§ ACTIVITY
Take the data from its first line. Print each line exactly until the line containing "split; [vm_compute; reflexivity|]." has been printed too.

::::::::::

Lemma fixed_price_outlives_mode_change_witness :
  pricingMode (fold_left (panelStep true) changeToTokens (loadPanel (Some fixedData))) = PerToken /\
  exists texts' snap,
    persistPricingData sampleTexts (buildSubmitData (fold_left (panelStep true) changeToTokens (loadPanel (Some fixedData)))) [js "draw"] = Some texts' /\
    snapshotOf (parseMaps texts') (js "draw") = Some snap /\ s_mode snap = PerRequest.
Proof.
  split; [vm_compute; reflexivity|].
  destruct (fixed_price_outlives_mode_change fixedData changeToTokens sampleTexts (mkNum 5 (-1))
    (buildSubmitData (fold_left (panelStep true) changeToTokens (loadPanel (Some fixedData))))) as (texts' & snap & Hp & Hs & Hm & _).
  - vm_compute. reflexivity.
  - unfold changeToTokens. rewrite !Forall_cons. split_and!; [done|done|apply Forall_nil_2].
  - vm_compute. reflexivity.
  - unfold commitDraft.
    assert (truthy (formName (fold_left (panelStep true) changeToTokens (loadPanel (Some fixedData))))
      && validatePricingValues (fold_left (panelStep true) changeToTokens (loadPanel (Some fixedData))) = true) as E
      by (vm_compute; reflexivity).
    rewrite E. reflexivity.
  - apply sample_object.
  - apply (bool_decide_unpack _). vm_compute. reflexivity.
  - exists texts', snap. split; [exact Hp|]. split; [exact Hs|exact Hm].
Defined.

Definition snapOf (p : jsstr) : ModelPricingSnapshot :=
  plainSnapshot (js "gpt") (fun f => match f with Ratio => p | _ => [] end).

::::::::::

§ REPLY
Lemma fixed_price_outlives_mode_change_witness :
  pricingMode (fold_left (panelStep true) changeToTokens (loadPanel (Some fixedData))) = PerToken /\
  exists texts' snap,
    persistPricingData sampleTexts (buildSubmitData (fold_left (panelStep true) changeToTokens (loadPanel (Some fixedData)))) [js "draw"] = Some texts' /\
    snapshotOf (parseMaps texts') (js "draw") = Some snap /\ s_mode snap = PerRequest.
Proof.
  split; [vm_compute; reflexivity|].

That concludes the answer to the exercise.